Chicago’s lineup is forecast to be worth 16.5 fWAR, which would give the team a total of 77-78 wins. This certainly places the team in a tier below the Cardinals and the Brewers, but on top of the pitching acquisitions, the team also brought in Nick Madrigal from the Craig Kimbrel trade and then signed Clint Frazier and Yan Gomes to provide depth. At the deadline it looked like the Cubs would provide some easy victories in 2022, but they have added plenty of talent since then.
The Reds are projected to have the second best pitching staff in the division (20.1 fWAR), despite losing Wade Miley. The lineup looks a little less rosy with a projection of just 16.3 fWAR. This makes it worse than each of the above teams.
The Reds and Cubs have taken opposite paths. The Cubs were gutted at the deadline and have since added talent to be more competitive. The Reds had a strong team that won 83 games and was in the thick of the Wild Card race for a while, but since the season ended, they have lost Nick Castellanos, Michael Lorenzen, the aforementioned Wade Miley, and Tucker Barnhart.
In total, the team is projected for 83-84 wins. If they hadn’t lost some key players, that projection could very easily have increased to the point of competing with the Cardinals and the Brewers at the top of the division. Since they seem to be in money saving mode, it is unlikely that they will make any significant acquisitions after the lockout.
I guess a preview of the NL Central needs to include a preview of the Pirates, so I’ll keep it short. It would a surprise if the Pirates finished anywhere but last place, especially since the Cubs have not gone into full blown rebuild mode. Still, this is actually a super interesting team. The Pirates will feature Oneil Cruz, Ke’Bryan Hayes, Bryan Reynolds, and Travis Swaggerty. There are also some other interesting prospects nearing their MLB debuts.
On the pitching staff, 22-year-old Roansy Contreras is one to watch after he practically skipped Triple-A to make his MLB debut last year. In 12 Double-A starts, Contreras had a 34.9% strikeout rate while also filling up the zone (5.5% walk rate).

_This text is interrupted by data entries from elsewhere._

(** *** Every case of a resolution *)

(** What a resolution that succeeds leaves, in terms of what was known. *)
Definition resolved_to (e : Entry) (a a' : arbiter F R) (ids : StoreIDs) : Prop :=
  let key := recordKey e in
  model_of e (known_ids a key) (a_fga a') ids
  ∧ (rec_data (a_rec a') !! key = Some ids ∨ known_ids a key = Some ids)
  ∧ a_ids a' !! key = Some ids ∧ si_digest ids = ModelDigest (e_model e)
  ∧ si_mirrored ids = e_mirror e ∧ (∀ t, t ∈ si_written ids ↔ t ∈ e_tuples e)
  ∧ match known_ids a key with
    | Some old => si_store ids = si_store old ∧ tuples a' (si_store old) = settle old e (tuples a (si_store old))
    | None => (si_store ids ∉ ai_used (a_fga a)) ∧ ∀ t, t ∈ tuples a' (si_store ids) ↔ t ∈ e_tuples e
    end
  ∧ ∀ s, s ∈ ai_used (a_fga a) → s ≠ si_store ids → ai_stores (a_fga a') !! s = ai_stores (a_fga a) !! s.

Lemma known_recorded key (a a' : arbiter F R) old ids :
  known_ids a key = Some old → recorded key old a a' ids → rec_data (a_rec a') !! key = Some ids ∨ known_ids a key = Some ids.
Proof. intros Hk [?|[-> _]]; [by left|by right]. Qed.

Lemma Resolve_of_held e old a a' ids :
  faithful a → a_loaded a = true → a_ids a !! recordKey e = Some old → Resolve fuel e a = (a', Ok ids) → resolved_to e a a' ids.
Proof.
  intros Hf Hl Hold Hrun. assert (known_ids a (recordKey e) = Some old) as Hk by (unfold known_ids; by rewrite Hold).
  pose proof (Resolve_found e old a Hl Hold) as Hr. rewrite Hrun in Hr.
  destruct Hr as (_ & (_ & _ & He) & _ & Ht & Hst & _ & Hd & Hm & Hw & Hi).
  destruct (Resolve_found_text e old a a' ids Hf Hl Hold Hrun) as [Hmod Hrec].
  unfold resolved_to. rewrite Hk. split_and!; try done; [by apply (known_recorded _ a _ old) in Hrec; rewrite ?Hk in Hrec|by rewrite Hi, lookup_insert_eq|].
  intros s _ Hs. apply He. congruence.
Qed.

Lemma Resolve_after e (a a1 a' : arbiter F R) new ids :
  a_loaded a = true → a_ids a !! recordKey e = None → establish (recordKey e) e a = (a1, Ok new) →
  a_loaded a1 = true → a_ids a1 !! recordKey e = Some new → Resolve fuel e a = (a', Ok ids) → Resolve fuel e a1 = (a', Ok ids).
Proof.
  intros Hl Hi Hest Hl1 Hi1. unfold Resolve, act_bind at 1 2, load, get. rewrite Hl, Hi. unfold act_bind at 1. rewrite Hest.
  unfold act_bind at 2 3 4. by rewrite Hl1, Hi1.
Qed.

Lemma establish_faithful e (a a1 : arbiter F R) new : faithful a → establish (recordKey e) e a = (a1, Ok new) → faithful a1.
Proof. intros Hf Hest. pose proof (establish_with (recordKey e) e a Hf) as Hw. rewrite Hest in Hw. apply Hw. Qed.

Lemma Resolve_of_recorded e old a a' ids :
  faithful a → a_loaded a = true → a_ids a !! recordKey e = None → rec_data (a_rec a) !! recordKey e = Some old →
  si_store old ∈ ai_used (a_fga a) → Resolve fuel e a = (a', Ok ids) → resolved_to e a a' ids.
Proof.
  intros Hf Hl Hi Hrec Hused Hrun. assert (known_ids a (recordKey e) = Some old) as Hk by (unfold known_ids; by rewrite Hi).
  pose proof Hrun as Hrun'. unfold Resolve, act_bind at 1 2, load, get in Hrun'. rewrite Hl, Hi in Hrun'.
  apply act_bind_Ok in Hrun' as (a1 & new & Hest & _).
  destruct (establish_recorded _ _ _ _ _ _ Hl Hrec Hused Hest) as (-> & Hl1 & Hi1 & Hs1).
  assert (a_ids a1 !! recordKey e = Some old) as Hold1 by (by rewrite Hi1, lookup_insert_eq).
  pose proof (Resolve_after e a a1 a' old ids Hl Hi Hest Hl1 Hold1 Hrun) as Hrun1.
  destruct (Resolve_of_held e old a1 a' ids (establish_faithful e a a1 old Hf Hest) Hl1 Hold1 Hrun1)
    as (Hmod & Hr & H3 & H4 & H5 & H6 & H7 & H8).
  assert (known_ids a1 (recordKey e) = Some old) as Hk1 by (unfold known_ids; by rewrite Hold1). rewrite Hk1 in *.
  unfold resolved_to. rewrite Hk. destruct H7 as [Hst Ht]. split_and!; try done.
  - rewrite Ht. unfold tuples. by rewrite Hs1.
  - intros s Hs Hne. pose proof (Resolve_found e old a1 Hl1 Hold1) as Hfound. rewrite Hrun1 in Hfound.
    destruct Hfound as (_ & (_ & _ & He) & _). rewrite He by congruence. by eapply establish_frame.
Qed.

Lemma Resolve_of_new e a a' ids :
  faithful a → unknown (recordKey e) a → Resolve fuel e a = (a', Ok ids) → resolved_to e a a' ids.
Proof.
  intros Hf Hu Hrun. pose proof Hu as (Hl & Hi & Hrec).
  assert (known_ids a (recordKey e) = None) as Hk by (unfold known_ids; by rewrite Hi).
  pose proof Hrun as Hrun'. unfold Resolve, act_bind at 1 2, load, get in Hrun'. rewrite Hl, Hi in Hrun'.
  apply act_bind_Ok in Hrun' as (a1 & new & Hest & _).
  destruct (establish_spec _ _ _ _ _ Hu Hest) as (Hnew & Hw & Hm & Hl1 & Hi1 & Hs & Hnone).
  assert (a_ids a1 !! recordKey e = Some new) as Hold1 by (by rewrite Hi1, lookup_insert_eq).
  pose proof (Resolve_after e a a1 a' new ids Hl Hi Hest Hl1 Hold1 Hrun) as Hrun1.
  destruct (Resolve_of_held e new a1 a' ids (establish_faithful e a a1 new Hf Hest) Hl1 Hold1 Hrun1)
    as (Hmod & Hr & H3 & H4 & H5 & H6 & H7 & H8).
  pose proof (Resolve_found e new a1 Hl1 Hold1) as Hfound. rewrite Hrun1 in Hfound.
  destruct Hfound as (_ & (_ & _ & He) & _ & _ & _ & Hne & _).
  assert (known_ids a1 (recordKey e) = Some new) as Hk1 by (unfold known_ids; by rewrite Hold1). rewrite Hk1 in *.
  unfold resolved_to. rewrite Hk. destruct H7 as [Hst Ht]. split_and!; try done.
  - destruct Hmod as (text & ? & ? & [->|(o & [= <-] & Ho & _)]); [|congruence]. exists (e_model e). split_and!; [done|done|by left].
  - left. destruct Hr as [?|[= <-]]; [done|]. by destruct Hne.
  - by rewrite Hst.
  - intros t. rewrite Hst, Ht. unfold settle, unmirrors. rewrite Hm. simpl.
    rewrite elem_of_union, elem_of_difference, elem_of_dropped, elem_of_added, Hw.
    unfold tuples. rewrite Hs, lookup_insert_eq. simpl. set_solver.
  - intros s Hs' Hne'. rewrite He by congruence. by eapply establish_frame.
Qed.

(** The record is read first, when it was not yet. *)
Lemma Resolve_reads e (a a' : arbiter F R) ids :
  apart a → Resolve fuel e a = (a', Ok ids) →
  ∃ b, a_loaded b = true ∧ a_fga b = a_fga a ∧ rec_data (a_rec b) = rec_data (a_rec a)
    ∧ known_ids b (recordKey e) = known_ids a (recordKey e)
    ∧ (a_ids b = a_ids a ∨ a_loaded a = false ∧ a_ids b = rec_data (a_rec a)) ∧ Resolve fuel e b = (a', Ok ids).
Proof.
  intros Ha Hrun. pose proof Hrun as Hload. unfold Resolve in Hload. apply act_bind_Ok in Hload as (b & [] & Hload & Hrest).
  exists b. unfold load in Hload. destruct (a_loaded a) eqn:Hl.
  { injection Hload as <-. split_and!; try done. by left. }
  pose proof (rec_load_data (a_rec a)) as Hd. destruct (rec_load (a_rec a)) as [x [l|err]] eqn:Hx; [|done]. injection Hload as <-.
  apply rec_load_ok in Hx as ->. simpl in Hd. unfold known_ids. simpl. rewrite (apart_loaded _ Ha Hl), lookup_empty, Hd.
  split_and!; try done; [by destruct (rec_data (a_rec a) !! _)|by right].
Qed.

Lemma load_faithful (a b : arbiter F R) : faithful a → a_fga b = a_fga a → rec_data (a_rec b) = rec_data (a_rec a) →
  a_ids b = a_ids a ∨ a_loaded a = false ∧ a_ids b = rec_data (a_rec a) → faithful b.
Proof.
  intros Hf Hg Hr Hi key ids. rewrite Hg, Hr. destruct Hi as [->|[_ ->]]; [apply Hf|]. intros [Hk|Hk]; apply (Hf key); by right.
Qed.

Lemma Resolve_resolved e a a' ids : apart a → faithful a → Resolve fuel e a = (a', Ok ids) → resolved_to e a a' ids.
Proof.
  intros Ha Hf Hrun. destruct (Resolve_reads e a a' ids Ha Hrun) as (b & Hl & Hg & Hr & Hk & Hi & Hrunb).
  pose proof (load_faithful a b Hf Hg Hr Hi) as Hfb.
  assert (resolved_to e b a' ids) as Hb.
  { destruct (a_ids b !! recordKey e) as [old|] eqn:Hold; [by eapply Resolve_of_held|].
    destruct (rec_data (a_rec b) !! recordKey e) as [old|] eqn:Hrec; [|by apply Resolve_of_new].
    eapply Resolve_of_recorded; [done..| |done]. rewrite Hg. apply (apart_used _ Ha (recordKey e)). right. exists old. by rewrite <-Hr. }
  unfold resolved_to, tuples in *. by rewrite Hk, Hg in Hb.
Qed.
(** *** A store that stops mirroring *)

(** OpenFGA reads a type's tuples only for a user: a read of an object that is only a
    type, with no user, is refused. *)
Definition reads_need_a_user : Prop :=
  ∀ store s f token, is_type_only (t_object f) = true → t_user f = "" →
  ∃ err, @srv_read F (ai_server store) s f token = Err err.

Lemma take_memberships_refused e ids (a : arbiter F R) :
  reads_need_a_user → ∃ a' err, take_memberships fuel e ids a = (a', Err err).
Proof.
  intros Hread. unfold take_memberships, act_bind, act_wrap, readAll, on_fga.
  assert (∃ err, default (Err (Sentinel "out of fuel"))
    (@Read F (ai_server (si_store ids)) fuel (a_fga a) (Tuple "" "member" (groupType +:+ ":"))) = Err err) as [err ->].
  { destruct fuel as [|n]; [by eexists|]. unfold Read. simpl.
    destruct (Hread (si_store ids) (a_fga a) (Tuple "" "member" (groupType +:+ ":")) "" eq_refl eq_refl) as [err ->].
    by eexists. }
  simpl. eauto.
Qed.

This led to him tallying a 2.74 FIP and 2.65 ERA. He may not start the year in Pittsburgh, but he will certainly see time at the major league level. When he does, he will be a fun pitcher to watch.
2022 may be a season of losing for the Pirates, but at the very least it will be interesting.
How Will the Division Shape Up?
Projections aren’t everything, but the Cardinals and the Brewers are clear favorites in the division. This could be the chance for the Cardinals to re-assert their dominance in the central. The team won three straight divisional crowns from 2013-2015, but since then, St. Louis has won the division just one time (2019). Since 2016, the Cubs and Brewers have won five of the six division titles. With the Cubs entering a rebuild, and the Cardinals having a strong lineup and a healthy pitching staff, this could be the year that the team is able to reach the top of the Central again. It’s tough to bet against the Brewers’ pitching staff but the two teams should be neck and neck all year. It may come down to which team is the healthiest, which team has the strongest depth, or how well Oli Marmol handles personnel decisions.
It is unlikely that any team in the division makes any more key signings, but if they do then the divisional picture might change. At this point, it looks like the Brewers and the Cardinals will make the playoffs and compete for the division while the Reds will finish in third with the Cubs not too far behind. Pittsburgh should again come in last, but they will have a fun team to watch.